* [Work required]: Among the entries below, please repeat exactly and only the lines from the line containing "destruct (Certificate_Generate_ok ndebug" to the line containing "Lemma fields_length long_format", both lines included.

* [Excerpted records]:

BEGIN

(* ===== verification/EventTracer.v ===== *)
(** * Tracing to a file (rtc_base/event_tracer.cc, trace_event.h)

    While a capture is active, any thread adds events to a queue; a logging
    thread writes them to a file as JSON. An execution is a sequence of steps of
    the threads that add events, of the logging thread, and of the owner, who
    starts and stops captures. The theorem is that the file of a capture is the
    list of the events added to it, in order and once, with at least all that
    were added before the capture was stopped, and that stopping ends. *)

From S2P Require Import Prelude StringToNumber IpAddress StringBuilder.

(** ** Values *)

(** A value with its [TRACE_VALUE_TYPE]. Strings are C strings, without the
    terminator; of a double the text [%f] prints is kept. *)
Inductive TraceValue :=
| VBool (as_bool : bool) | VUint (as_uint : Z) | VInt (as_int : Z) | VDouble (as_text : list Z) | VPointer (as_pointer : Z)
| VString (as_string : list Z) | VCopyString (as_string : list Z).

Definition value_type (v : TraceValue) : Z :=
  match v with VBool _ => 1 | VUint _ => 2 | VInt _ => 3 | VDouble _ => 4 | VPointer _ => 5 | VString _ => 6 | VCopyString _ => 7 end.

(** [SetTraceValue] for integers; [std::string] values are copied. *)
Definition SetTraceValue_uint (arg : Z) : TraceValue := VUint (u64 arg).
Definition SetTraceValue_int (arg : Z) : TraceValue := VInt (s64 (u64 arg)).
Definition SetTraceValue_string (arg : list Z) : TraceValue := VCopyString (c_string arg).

END
BEGIN

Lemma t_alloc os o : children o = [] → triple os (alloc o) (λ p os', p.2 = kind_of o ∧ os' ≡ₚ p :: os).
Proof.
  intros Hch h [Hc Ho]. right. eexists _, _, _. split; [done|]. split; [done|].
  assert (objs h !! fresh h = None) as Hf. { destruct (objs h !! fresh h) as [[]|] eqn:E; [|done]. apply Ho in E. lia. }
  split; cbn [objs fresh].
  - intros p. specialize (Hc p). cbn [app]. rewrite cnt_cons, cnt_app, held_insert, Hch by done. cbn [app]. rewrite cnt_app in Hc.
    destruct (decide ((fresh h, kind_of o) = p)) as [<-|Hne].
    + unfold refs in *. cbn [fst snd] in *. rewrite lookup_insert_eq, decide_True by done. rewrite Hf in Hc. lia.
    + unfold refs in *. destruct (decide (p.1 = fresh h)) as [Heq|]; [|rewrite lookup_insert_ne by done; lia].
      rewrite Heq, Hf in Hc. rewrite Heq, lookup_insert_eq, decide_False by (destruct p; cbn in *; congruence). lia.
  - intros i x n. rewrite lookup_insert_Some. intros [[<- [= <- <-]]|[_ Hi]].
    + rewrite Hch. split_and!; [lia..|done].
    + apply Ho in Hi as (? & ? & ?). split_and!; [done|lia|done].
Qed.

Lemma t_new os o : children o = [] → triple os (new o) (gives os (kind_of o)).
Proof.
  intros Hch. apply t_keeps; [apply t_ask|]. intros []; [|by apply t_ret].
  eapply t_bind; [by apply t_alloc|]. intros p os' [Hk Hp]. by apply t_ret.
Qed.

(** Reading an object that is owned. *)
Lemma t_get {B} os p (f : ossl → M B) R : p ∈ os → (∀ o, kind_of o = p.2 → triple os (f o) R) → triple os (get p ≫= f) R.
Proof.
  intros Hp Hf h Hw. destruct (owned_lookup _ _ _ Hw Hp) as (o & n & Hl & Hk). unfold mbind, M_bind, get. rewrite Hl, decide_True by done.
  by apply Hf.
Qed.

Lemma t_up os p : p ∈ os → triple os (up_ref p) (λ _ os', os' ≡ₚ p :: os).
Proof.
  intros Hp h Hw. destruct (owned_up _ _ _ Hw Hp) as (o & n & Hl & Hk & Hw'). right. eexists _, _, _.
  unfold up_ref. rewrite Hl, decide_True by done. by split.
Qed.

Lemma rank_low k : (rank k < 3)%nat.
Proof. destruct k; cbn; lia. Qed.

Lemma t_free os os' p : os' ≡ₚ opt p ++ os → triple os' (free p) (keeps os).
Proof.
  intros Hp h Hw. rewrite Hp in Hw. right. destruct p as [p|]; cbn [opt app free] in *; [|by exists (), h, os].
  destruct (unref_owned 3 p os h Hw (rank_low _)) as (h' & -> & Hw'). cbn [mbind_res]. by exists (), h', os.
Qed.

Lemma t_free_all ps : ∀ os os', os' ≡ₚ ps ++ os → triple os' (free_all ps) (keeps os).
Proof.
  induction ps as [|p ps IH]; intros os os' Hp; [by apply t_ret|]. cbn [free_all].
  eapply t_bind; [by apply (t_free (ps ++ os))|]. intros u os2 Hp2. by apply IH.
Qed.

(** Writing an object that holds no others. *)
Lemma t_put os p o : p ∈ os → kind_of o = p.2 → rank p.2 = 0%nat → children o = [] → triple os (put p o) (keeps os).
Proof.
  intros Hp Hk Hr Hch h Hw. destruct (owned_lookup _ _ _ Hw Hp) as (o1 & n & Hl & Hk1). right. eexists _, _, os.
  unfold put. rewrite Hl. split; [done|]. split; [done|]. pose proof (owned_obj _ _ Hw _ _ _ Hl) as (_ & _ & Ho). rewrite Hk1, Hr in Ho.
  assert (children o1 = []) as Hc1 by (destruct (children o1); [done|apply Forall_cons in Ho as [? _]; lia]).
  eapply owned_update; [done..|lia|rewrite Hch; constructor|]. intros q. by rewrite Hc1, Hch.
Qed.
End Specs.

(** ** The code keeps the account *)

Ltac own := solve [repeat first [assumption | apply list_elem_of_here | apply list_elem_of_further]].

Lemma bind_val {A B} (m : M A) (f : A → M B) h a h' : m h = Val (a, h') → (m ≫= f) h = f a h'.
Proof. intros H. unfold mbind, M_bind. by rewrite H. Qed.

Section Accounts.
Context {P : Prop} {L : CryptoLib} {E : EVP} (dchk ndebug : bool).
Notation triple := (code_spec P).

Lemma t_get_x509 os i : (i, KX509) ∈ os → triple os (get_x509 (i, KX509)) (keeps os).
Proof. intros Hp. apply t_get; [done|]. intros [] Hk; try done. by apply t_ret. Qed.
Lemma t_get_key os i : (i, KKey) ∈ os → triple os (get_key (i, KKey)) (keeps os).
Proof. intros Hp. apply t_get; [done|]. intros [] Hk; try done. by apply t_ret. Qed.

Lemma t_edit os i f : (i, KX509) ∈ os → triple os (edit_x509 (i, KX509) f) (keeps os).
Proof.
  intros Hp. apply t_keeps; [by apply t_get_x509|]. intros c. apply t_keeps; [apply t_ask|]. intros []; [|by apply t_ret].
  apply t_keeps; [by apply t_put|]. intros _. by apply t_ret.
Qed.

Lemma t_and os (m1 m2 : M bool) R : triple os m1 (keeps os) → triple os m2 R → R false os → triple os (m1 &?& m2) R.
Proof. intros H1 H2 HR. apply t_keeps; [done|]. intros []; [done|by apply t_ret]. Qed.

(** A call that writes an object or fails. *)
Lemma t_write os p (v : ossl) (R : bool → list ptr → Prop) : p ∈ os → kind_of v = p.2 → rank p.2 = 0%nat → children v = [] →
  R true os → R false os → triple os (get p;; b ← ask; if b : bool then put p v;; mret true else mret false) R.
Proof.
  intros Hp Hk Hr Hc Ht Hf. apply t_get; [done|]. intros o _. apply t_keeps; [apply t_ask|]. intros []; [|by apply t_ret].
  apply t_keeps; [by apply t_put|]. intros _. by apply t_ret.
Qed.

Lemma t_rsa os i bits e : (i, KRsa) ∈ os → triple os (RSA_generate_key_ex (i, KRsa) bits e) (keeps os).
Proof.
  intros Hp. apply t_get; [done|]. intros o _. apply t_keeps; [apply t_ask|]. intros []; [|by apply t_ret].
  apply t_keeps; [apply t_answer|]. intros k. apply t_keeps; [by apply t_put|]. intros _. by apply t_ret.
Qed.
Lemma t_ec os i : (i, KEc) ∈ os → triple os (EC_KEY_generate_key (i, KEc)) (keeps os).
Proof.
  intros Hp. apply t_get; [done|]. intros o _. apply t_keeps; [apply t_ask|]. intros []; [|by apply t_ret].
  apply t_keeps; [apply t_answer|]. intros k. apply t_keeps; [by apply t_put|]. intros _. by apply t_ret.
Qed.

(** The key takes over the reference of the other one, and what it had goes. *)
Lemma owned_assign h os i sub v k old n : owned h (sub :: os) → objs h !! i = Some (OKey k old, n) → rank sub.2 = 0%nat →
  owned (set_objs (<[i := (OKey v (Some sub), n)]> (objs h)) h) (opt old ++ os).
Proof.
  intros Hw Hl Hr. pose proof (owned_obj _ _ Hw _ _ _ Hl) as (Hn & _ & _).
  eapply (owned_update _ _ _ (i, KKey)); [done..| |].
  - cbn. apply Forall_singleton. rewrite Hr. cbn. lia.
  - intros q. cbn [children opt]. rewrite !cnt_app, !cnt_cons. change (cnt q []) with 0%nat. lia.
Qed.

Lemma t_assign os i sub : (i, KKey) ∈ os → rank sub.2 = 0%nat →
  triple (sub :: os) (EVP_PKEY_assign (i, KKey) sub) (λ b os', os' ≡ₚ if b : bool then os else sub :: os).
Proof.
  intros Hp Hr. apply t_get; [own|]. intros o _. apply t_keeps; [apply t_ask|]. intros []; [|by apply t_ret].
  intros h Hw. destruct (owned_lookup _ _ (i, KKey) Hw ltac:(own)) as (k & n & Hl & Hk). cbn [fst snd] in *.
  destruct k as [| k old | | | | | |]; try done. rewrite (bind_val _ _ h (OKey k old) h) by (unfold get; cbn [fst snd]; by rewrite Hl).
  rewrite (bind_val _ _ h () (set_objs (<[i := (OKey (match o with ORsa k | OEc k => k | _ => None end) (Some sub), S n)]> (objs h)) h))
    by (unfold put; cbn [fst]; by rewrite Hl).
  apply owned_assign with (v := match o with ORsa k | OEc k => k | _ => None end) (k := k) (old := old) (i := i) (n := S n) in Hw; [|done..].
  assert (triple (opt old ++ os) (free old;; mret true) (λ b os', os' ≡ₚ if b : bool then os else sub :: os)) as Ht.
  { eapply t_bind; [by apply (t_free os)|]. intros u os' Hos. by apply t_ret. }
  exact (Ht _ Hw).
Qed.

END
BEGIN

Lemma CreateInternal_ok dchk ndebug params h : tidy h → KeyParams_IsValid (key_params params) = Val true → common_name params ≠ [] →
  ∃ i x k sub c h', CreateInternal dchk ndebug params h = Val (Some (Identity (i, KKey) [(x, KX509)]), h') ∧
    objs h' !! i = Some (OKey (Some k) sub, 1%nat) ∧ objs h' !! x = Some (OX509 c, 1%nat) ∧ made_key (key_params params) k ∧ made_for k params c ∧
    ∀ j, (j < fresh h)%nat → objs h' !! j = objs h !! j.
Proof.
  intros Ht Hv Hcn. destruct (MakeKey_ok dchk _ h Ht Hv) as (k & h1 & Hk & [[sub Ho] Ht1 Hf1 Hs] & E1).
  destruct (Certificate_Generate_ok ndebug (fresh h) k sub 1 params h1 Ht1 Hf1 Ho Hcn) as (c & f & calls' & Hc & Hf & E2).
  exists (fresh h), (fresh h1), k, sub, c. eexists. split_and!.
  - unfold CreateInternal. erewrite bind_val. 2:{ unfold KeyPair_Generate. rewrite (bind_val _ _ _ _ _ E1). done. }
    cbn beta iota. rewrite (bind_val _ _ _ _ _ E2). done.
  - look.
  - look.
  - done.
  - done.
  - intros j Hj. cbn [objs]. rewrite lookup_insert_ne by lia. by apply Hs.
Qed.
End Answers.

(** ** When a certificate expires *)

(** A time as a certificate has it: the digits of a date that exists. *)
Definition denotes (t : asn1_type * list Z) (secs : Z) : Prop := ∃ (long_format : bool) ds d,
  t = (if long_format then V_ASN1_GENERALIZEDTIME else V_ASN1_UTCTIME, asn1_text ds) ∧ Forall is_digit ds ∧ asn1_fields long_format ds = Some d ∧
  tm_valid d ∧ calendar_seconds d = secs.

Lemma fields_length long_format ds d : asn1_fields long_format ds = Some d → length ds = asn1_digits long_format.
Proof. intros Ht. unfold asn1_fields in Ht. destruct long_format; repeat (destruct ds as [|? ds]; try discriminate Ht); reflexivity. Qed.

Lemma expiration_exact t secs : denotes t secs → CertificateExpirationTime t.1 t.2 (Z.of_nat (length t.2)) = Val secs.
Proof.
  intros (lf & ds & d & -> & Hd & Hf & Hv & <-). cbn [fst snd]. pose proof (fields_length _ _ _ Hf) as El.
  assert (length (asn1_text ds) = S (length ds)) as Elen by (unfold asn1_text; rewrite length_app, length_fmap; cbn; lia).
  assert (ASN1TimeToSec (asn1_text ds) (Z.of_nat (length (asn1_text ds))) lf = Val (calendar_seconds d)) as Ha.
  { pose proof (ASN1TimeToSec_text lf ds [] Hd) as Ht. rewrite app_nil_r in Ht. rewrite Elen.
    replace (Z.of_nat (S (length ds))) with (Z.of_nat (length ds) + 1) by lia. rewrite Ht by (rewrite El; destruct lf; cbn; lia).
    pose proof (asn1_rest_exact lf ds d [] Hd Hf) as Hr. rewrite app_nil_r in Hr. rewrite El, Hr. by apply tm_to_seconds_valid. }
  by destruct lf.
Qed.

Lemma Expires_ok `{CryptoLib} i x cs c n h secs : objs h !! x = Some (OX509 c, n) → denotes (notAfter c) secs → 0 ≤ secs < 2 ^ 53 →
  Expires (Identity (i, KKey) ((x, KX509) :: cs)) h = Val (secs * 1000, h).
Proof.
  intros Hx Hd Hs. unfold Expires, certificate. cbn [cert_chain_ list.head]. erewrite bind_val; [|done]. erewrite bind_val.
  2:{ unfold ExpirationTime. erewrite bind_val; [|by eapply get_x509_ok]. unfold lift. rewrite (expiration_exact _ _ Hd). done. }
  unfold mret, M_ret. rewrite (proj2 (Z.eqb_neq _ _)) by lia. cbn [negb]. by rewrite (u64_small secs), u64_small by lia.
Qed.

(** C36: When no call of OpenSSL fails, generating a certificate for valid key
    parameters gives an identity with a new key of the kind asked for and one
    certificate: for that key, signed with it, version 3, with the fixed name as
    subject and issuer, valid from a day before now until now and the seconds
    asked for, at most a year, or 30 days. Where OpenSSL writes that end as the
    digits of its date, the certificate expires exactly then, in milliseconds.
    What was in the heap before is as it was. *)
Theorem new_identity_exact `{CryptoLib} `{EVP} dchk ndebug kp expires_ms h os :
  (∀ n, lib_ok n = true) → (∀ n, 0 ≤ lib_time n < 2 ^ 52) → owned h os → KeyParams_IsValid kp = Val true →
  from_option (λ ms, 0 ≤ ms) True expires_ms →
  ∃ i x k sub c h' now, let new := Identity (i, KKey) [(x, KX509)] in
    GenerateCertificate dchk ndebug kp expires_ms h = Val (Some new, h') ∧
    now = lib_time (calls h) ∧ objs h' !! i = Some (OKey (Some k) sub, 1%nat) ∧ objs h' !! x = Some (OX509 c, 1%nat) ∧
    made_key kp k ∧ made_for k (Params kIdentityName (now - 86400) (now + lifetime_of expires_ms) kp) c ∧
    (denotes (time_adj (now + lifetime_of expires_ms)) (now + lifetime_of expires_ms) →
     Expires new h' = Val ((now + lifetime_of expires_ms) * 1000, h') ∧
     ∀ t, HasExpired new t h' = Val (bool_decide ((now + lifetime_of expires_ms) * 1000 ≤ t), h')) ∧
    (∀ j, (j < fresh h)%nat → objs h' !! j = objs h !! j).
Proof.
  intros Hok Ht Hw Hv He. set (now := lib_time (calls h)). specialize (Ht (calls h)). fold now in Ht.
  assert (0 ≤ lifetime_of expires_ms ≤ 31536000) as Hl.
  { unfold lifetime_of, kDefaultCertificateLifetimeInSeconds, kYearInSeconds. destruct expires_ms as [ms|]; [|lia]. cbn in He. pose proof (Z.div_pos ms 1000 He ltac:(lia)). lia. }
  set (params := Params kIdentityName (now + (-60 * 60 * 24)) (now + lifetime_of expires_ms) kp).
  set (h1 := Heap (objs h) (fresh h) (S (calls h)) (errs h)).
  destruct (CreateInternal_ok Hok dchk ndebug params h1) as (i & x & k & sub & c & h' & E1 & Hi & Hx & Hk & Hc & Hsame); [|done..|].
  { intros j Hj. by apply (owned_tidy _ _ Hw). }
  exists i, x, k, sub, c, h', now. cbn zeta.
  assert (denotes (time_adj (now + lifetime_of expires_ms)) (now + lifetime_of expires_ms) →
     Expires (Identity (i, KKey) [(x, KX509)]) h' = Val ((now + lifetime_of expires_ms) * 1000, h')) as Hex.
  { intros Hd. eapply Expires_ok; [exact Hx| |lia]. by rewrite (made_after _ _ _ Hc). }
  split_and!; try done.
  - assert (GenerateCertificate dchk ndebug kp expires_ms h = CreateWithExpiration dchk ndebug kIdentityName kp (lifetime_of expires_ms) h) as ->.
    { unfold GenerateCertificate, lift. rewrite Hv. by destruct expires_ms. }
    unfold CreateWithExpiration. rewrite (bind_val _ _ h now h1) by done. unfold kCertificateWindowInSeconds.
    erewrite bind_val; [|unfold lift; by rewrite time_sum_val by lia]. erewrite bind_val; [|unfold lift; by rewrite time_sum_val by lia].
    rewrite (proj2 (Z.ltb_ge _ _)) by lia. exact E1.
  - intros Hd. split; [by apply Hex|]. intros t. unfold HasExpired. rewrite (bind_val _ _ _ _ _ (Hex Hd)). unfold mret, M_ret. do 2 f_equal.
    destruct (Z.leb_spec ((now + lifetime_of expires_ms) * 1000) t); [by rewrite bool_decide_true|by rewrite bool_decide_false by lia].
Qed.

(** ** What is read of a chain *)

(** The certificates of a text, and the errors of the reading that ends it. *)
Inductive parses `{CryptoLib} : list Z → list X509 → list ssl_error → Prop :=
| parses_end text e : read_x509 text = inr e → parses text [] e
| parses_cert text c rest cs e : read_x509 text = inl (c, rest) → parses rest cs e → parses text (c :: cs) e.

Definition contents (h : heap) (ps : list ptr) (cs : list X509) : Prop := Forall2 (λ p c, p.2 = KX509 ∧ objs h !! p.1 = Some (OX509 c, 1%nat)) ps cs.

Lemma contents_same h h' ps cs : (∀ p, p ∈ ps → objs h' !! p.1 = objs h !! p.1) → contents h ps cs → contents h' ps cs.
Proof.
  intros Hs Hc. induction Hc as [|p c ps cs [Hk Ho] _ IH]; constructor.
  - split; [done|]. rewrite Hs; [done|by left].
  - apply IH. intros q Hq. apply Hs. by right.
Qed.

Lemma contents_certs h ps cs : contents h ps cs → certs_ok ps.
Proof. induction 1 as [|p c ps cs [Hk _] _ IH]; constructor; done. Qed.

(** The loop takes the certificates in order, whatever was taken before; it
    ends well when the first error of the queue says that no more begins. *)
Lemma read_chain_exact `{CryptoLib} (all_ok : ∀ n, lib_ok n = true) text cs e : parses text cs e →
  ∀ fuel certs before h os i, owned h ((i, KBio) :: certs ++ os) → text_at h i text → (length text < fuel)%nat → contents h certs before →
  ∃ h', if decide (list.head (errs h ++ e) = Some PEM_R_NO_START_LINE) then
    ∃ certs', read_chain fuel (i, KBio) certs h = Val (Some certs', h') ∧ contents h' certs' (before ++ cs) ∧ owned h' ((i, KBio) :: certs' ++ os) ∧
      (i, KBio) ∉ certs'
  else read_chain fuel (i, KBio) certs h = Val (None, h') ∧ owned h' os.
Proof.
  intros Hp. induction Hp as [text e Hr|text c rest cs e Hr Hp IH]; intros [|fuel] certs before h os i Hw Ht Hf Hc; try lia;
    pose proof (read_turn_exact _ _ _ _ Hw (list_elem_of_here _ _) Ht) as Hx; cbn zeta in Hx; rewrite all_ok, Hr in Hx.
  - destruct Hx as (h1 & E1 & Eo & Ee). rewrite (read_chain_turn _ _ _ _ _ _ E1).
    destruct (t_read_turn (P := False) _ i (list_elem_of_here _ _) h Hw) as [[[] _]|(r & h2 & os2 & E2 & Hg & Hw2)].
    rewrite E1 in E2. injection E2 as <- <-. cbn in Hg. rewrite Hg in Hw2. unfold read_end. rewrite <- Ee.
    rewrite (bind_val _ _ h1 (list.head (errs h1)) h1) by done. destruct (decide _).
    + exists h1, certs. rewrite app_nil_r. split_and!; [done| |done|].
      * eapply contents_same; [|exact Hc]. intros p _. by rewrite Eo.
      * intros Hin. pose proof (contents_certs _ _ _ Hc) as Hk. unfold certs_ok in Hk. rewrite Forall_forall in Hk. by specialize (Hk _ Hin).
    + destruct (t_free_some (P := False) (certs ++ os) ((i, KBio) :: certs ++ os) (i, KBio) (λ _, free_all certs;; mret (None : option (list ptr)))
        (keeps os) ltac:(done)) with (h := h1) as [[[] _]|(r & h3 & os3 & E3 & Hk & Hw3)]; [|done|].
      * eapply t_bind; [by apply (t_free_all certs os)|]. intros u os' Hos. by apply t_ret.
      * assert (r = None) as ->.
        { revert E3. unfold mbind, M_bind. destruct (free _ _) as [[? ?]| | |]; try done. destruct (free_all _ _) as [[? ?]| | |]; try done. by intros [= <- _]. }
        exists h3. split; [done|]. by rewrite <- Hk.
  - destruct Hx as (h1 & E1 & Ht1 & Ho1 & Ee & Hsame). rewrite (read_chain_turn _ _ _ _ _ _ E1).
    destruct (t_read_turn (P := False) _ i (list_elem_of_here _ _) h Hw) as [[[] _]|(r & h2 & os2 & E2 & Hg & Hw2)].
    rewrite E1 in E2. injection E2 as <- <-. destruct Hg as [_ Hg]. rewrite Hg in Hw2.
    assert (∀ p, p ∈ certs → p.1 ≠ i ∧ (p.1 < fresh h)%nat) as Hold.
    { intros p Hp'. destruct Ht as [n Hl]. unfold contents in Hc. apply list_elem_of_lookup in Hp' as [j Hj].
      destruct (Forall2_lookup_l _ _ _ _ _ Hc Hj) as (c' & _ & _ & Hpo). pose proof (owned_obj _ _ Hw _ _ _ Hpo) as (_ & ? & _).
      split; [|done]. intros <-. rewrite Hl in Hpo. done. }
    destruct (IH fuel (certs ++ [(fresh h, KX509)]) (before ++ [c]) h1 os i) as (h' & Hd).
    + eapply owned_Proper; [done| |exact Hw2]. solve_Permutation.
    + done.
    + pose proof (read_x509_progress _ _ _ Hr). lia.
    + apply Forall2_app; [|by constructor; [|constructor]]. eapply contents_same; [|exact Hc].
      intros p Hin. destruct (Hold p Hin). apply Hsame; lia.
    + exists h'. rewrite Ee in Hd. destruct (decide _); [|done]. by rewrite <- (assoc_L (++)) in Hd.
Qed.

END

* [Written answer]:
  destruct (Certificate_Generate_ok ndebug (fresh h) k sub 1 params h1 Ht1 Hf1 Ho Hcn) as (c & f & calls' & Hc & Hf & E2).
  exists (fresh h), (fresh h1), k, sub, c. eexists. split_and!.
  - unfold CreateInternal. erewrite bind_val. 2:{ unfold KeyPair_Generate. rewrite (bind_val _ _ _ _ _ E1). done. }
    cbn beta iota. rewrite (bind_val _ _ _ _ _ E2). done.
  - look.
  - look.
  - done.
  - done.
  - intros j Hj. cbn [objs]. rewrite lookup_insert_ne by lia. by apply Hs.
Qed.
End Answers.

(** ** When a certificate expires *)

(** A time as a certificate has it: the digits of a date that exists. *)
Definition denotes (t : asn1_type * list Z) (secs : Z) : Prop := ∃ (long_format : bool) ds d,
  t = (if long_format then V_ASN1_GENERALIZEDTIME else V_ASN1_UTCTIME, asn1_text ds) ∧ Forall is_digit ds ∧ asn1_fields long_format ds = Some d ∧
  tm_valid d ∧ calendar_seconds d = secs.

Lemma fields_length long_format ds d : asn1_fields long_format ds = Some d → length ds = asn1_digits long_format.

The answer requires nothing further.